— TASK ITEM —
Go to the line holding "sid : streamID;" in the entries below and write out exactly every line down to and including the line holding "mkStream (sid s) (name s) (dataIn s) (dataInClosed s) x".

— GIVEN DATA —
(** An exception of the gather itself, or of decoding a body, reaches
    the caller as it is: it is not turned into one of the two "RentCast
    ... failed" errors. *)
Theorem full_report_upstream_exception
        (req : FullReportReq.t) (s : state) (e : exn) :
  fst (has_recent_purchase (FullReportReq.email req)
                           (FullReportReq.package req) 30 s) = Returned true ->
  (gather (est_call cfg req) (comps_call cfg req) = Raised e \/
   exists est_res comps_res,
     gather (est_call cfg req) (comps_call cfg req) = Returned (est_res, comps_res) /\
     Response.status_code est_res < 400 /\
     Response.status_code comps_res < 400 /\
     Response.json est_res = Raised e) ->
  fst (report req s) = Raised e.
Proof.
  intros Hp H.
  destruct (full_report_cases cfg gather req s) as [(_ & Hr)|(Hd & _)].
  2:{ rewrite Hd in Hp. discriminate Hp. }
  rewrite Hr, fetch_run. simpl.
  destruct H as [Hg|(er & cr & Hg & He & Hc & Je)]; rewrite Hg; [reflexivity|].
  rewrite !Z.geb_leb.
  destruct (Z.leb_spec 400 (Response.status_code er)); [lia|].
  destruct (Z.leb_spec 400 (Response.status_code cr)); [lia|].
  now rewrite Je.
Qed.

(** One action keeps what [has_recent_purchase] relies on, moves the
    clock forward only, and adds at most one row, and only if it is a
    webhook delivery. *)
Lemma step_invariant s a :
  lowered (purchases s) -> not_in_future s ->
  let s' := step cfg verify_header json_loads list_line_items gather s a in
  lowered (purchases s') /\ not_in_future s' /\ clock s <= clock s' /\
  exists added,
    purchases s' = (purchases s ++ added)%list /\
    (List.length added
     <= deliveries [a])%nat.
Proof.
  intros Hl Hf. cbv zeta. destruct a as [request|req|seconds]; unfold step.
  - split; [exact (webhook_keeps_lowered cfg verify_header json_loads
                     list_line_items request s Hl)|].
    split; [exact (webhook_keeps_not_in_future cfg verify_header json_loads
                     list_line_items request s Hf)|].
    destruct (webhook_cases request s) as [(e & H)|[H|(r & Hr & H)]];
      rewrite H; simpl.
    + split; [lia|]. exists []. split; [now rewrite app_nil_r | unfold deliveries; simpl; lia].
    + split; [lia|]. exists []. split; [now rewrite app_nil_r | unfold deliveries; simpl; lia].
    + split; [lia|]. exists [r]. split; [reflexivity | unfold deliveries; simpl; lia].
  - destruct (full_report_cases cfg gather req s) as [(_ & H)|(_ & H)];
      rewrite H; [rewrite fetch_run|]; simpl.
    + repeat split; trivial; [lia|]. exists []. split; [now rewrite app_nil_r | unfold deliveries; simpl; lia].
    + repeat split; trivial; [lia|]. exists []. split; [now rewrite app_nil_r | unfold deliveries; simpl; lia].
  - simpl. split; [exact Hl|]. split.
    + unfold not_in_future in *. simpl.
      eapply Forall_impl; [|exact Hf]. simpl. intros r Hr. lia.
    + split; [lia|]. exists []. split; [now rewrite app_nil_r | unfold deliveries; simpl; lia].
Qed.
(** * qmodels.mg1: an M/G/1 queue on a discrete-event engine

    A shallow embedding of [qmodels/mg1.py]: the [mg1] class (constructor,
    [gen_arrivals], [customer]), the trial function [simrun] and the
    program entry.  The two process bodies are kept as statement lists
    that mirror the Python lines; they are run by a small-step model of
    the simulation engine the script is written against.

    Simulated time and variates are Python floats in the source; they are
    modelled by exact rationals ([Q]), so rounding is not part of the
    model. *)

From Stdlib Require Import QArith ZArith Lia Sorted.
From stdpp Require Import base list strings.
Definition deadline_ready (d : pipeDeadline) (now : Z) : bool :=
  negb (target d =? timeZero) && (target d <=? now).

(** The cancel signal handed to the send path. *)
Inductive doneCh :=
| DoneDeadline (d : pipeDeadline)   (* s.wDeadline.wait() *)
| DoneTimeout (dur : Z).            (* context.WithTimeout(..., dur).Done() *)

(** ** Addresses (addr.go) *)

(** A [net.Addr] interface value, as the results of its two methods. *)
Record netAddr := mkNetAddr { addr_Network : string; addr_String : string }.

(** [type gomuxAddr struct { Addr string }] *)
Record gomuxAddr := mkGomuxAddr { Addr : string }.

Definition gomuxAddr_Network (y : gomuxAddr) : string := "gomux".

(** [fmt.Sprintf("gomux:%s", y.Addr)] *)
Definition gomuxAddr_String (y : gomuxAddr) : string := "gomux:" +:+ Addr y.

(** [*gomuxAddr] as a [net.Addr]. *)
Definition gomuxAddr_netAddr (y : gomuxAddr) : netAddr :=
  mkNetAddr (gomuxAddr_Network y) (gomuxAddr_String y).

(** The transport [s.con]: it either implements [hasAddr] or not. *)
Inductive Conn :=
| ConnPlain
| ConnHasAddr (local remote : netAddr).

(** ** The session, as far as a stream touches it *)

Record sendCall := mkSendCall {
  call_done : doneCh;
  call_header : Z;
  call_data : list byte;
  call_result : option error
}.

(** [channels] is the key set and the names of the registered streams of
    [mp.channels]; [sendLog] lists the calls of [sendMsg], oldest first;
    [resetLog] the [sendResetMsg] tasks started with [go]; [sendScript]
    is the environment: what the next calls of [sendMsg] will answer. *)
Record Multiplex := mkMultiplex {
  con : Conn;
  channels : gmap streamID string;
  shutdown : bool;
  sendLog : list sendCall;
  resetLog : list (Z * bool);
  sendScript : list (option error)
}.

(** ** Streams *)

Record Stream := mkStream {
  sid : streamID;                  (* id *)
  name : string;
  dataIn : list (option buf);      (* chan []byte: queued values *)
  dataInClosed : bool;             (* chan []byte: closed *)
  extra : option buf;
  exbuf : option buf;
  rDeadline : pipeDeadline;
  wDeadline : pipeDeadline;
  closedRemote : bool;
  reset : bool;                    (* chan struct{}: closed *)
  closedLocal : bool               (* closedLocal.Err() != nil *)
}.

Definition with_dataIn (q : list (option buf)) (s : Stream) : Stream :=
  mkStream (sid s) (name s) q (dataInClosed s) (extra s) (exbuf s)
           (rDeadline s) (wDeadline s) (closedRemote s) (reset s) (closedLocal s).
Definition with_extra (x : option buf) (s : Stream) : Stream :=
  mkStream (sid s) (name s) (dataIn s) (dataInClosed s) x (exbuf s)
           (rDeadline s) (wDeadline s) (closedRemote s) (reset s) (closedLocal s).
Definition with_exbuf (x : option buf) (s : Stream) : Stream :=
  mkStream (sid s) (name s) (dataIn s) (dataInClosed s) (extra s) x
           (rDeadline s) (wDeadline s) (closedRemote s) (reset s) (closedLocal s).
Definition with_rDeadline (d : pipeDeadline) (s : Stream) : Stream :=
  mkStream (sid s) (name s) (dataIn s) (dataInClosed s) (extra s) (exbuf s)
           d (wDeadline s) (closedRemote s) (reset s) (closedLocal s).
Definition with_wDeadline (d : pipeDeadline) (s : Stream) : Stream :=
  mkStream (sid s) (name s) (dataIn s) (dataInClosed s) (extra s) (exbuf s)
           (rDeadline s) d (closedRemote s) (reset s) (closedLocal s).
Definition with_closedRemote (v : bool) (s : Stream) : Stream :=
  mkStream (sid s) (name s) (dataIn s) (dataInClosed s) (extra s) (exbuf s)
           (rDeadline s) (wDeadline s) v (reset s) (closedLocal s).
Definition with_reset (v : bool) (s : Stream) : Stream :=
  mkStream (sid s) (name s) (dataIn s) (dataInClosed s) (extra s) (exbuf s)
           (rDeadline s) (wDeadline s) (closedRemote s) v (closedLocal s).
Definition with_closedLocal (v : bool) (s : Stream) : Stream :=
  mkStream (sid s) (name s) (dataIn s) (dataInClosed s) (extra s) (exbuf s)
           (rDeadline s) (wDeadline s) (closedRemote s) (reset s) v.

(** ** The state monad *)

(** [pool] lists the backing arrays handed to [pool.Put], oldest first. *)
Record State := mkState { stream : Stream; mp : Multiplex; pool : list nat }.

(** A call returns ([Done]), waits on a select none of whose chosen case
    is ready ([Blocked]), panics, or exhausts the fuel of a loop. *)
Inductive res (A : Type) :=
| Done (a : A)
| Blocked
| Panic
| OutOfFuel.
Arguments Done {A} a.
Arguments Blocked {A}.
Arguments Panic {A}.
Arguments OutOfFuel {A}.

Definition M (A : Type) : Type := State -> res (A * State).

Definition ret {A} (a : A) : M A := fun st => Done (a, st).

Definition bind {A B} (c : M A) (k : A -> M B) : M B :=
  fun st =>
    match c st with
    | Done (a, st') => k a st'
    | Blocked => Blocked
    | Panic => Panic
    | OutOfFuel => OutOfFuel
    end.

#[global] Instance M_ret : MRet M := @ret.
#[global] Instance M_bind : MBind M := fun A B k c => bind c k.

Definition blocked {A} : M A := fun _ => Blocked.
Definition panic {A} : M A := fun _ => Panic.
Definition outOfFuel {A} : M A := fun _ => OutOfFuel.

Definition getStream : M Stream := fun st => Done (stream st, st).
Definition modStream (f : Stream -> Stream) : M unit :=
  fun st => Done (tt, mkState (f (stream st)) (mp st) (pool st)).
Definition getMp : M Multiplex := fun st => Done (mp st, st).
Definition modMp (f : Multiplex -> Multiplex) : M unit :=
  fun st => Done (tt, mkState (stream st) (f (mp st)) (pool st)).

(** [pool.Put(x)] *)
Definition poolPut (x : buf) : M unit :=
  fun st => Done (tt, mkState (stream st) (mp st) (pool st ++ [arr x])).

(** ** The session functions a stream calls *)

(** Modelled from the spec: [sendMsg] of the missing multiplex.go, the
    write serializer: a client submits (header, payload, cancel signal) and
    blocks until the frame is written (nil) or the submission fails (cancel
    signal, session shutdown, transport error). Which of the two happens is
    the environment's choice, read from [sendScript]; an exhausted script
    accepts the frame. Every call is recorded in [sendLog]. *)
Definition sendMsg (done : doneCh) (hdr : Z) (data : list byte) : M (option error) :=
  m ← getMp;
  let r := match sendScript m with [] => None | r :: _ => r end in
  modMp (fun m => mkMultiplex (con m) (channels m) (shutdown m)
                    (sendLog m ++ [mkSendCall done hdr data r]) (resetLog m)
                    (tail (sendScript m))) ;;
  ret r.

(** [go s.mp.sendResetMsg(hdr, force)]: the task is started, the caller
    does not wait for it. *)
Definition go_sendResetMsg (hdr : Z) (force : bool) : M unit :=
  modMp (fun m => mkMultiplex (con m) (channels m) (shutdown m)
                    (sendLog m) (resetLog m ++ [(hdr, force)]) (sendScript m)).

(** [s.mp.chLock.Lock(); delete(s.mp.channels, k); s.mp.chLock.Unlock()] *)
Definition deleteChannel (k : streamID) : M unit :=
  modMp (fun m => mkMultiplex (con m) (delete k (channels m)) (shutdown m)
                    (sendLog m) (resetLog m) (sendScript m)).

— OUTPUT BELOW —
  sid : streamID;                  (* id *)
  name : string;
  dataIn : list (option buf);      (* chan []byte: queued values *)
  dataInClosed : bool;             (* chan []byte: closed *)
  extra : option buf;
  exbuf : option buf;
  rDeadline : pipeDeadline;
  wDeadline : pipeDeadline;
  closedRemote : bool;
  reset : bool;                    (* chan struct{}: closed *)
  closedLocal : bool               (* closedLocal.Err() != nil *)
}.

Definition with_dataIn (q : list (option buf)) (s : Stream) : Stream :=
  mkStream (sid s) (name s) q (dataInClosed s) (extra s) (exbuf s)
           (rDeadline s) (wDeadline s) (closedRemote s) (reset s) (closedLocal s).
Definition with_extra (x : option buf) (s : Stream) : Stream :=
  mkStream (sid s) (name s) (dataIn s) (dataInClosed s) x (exbuf s)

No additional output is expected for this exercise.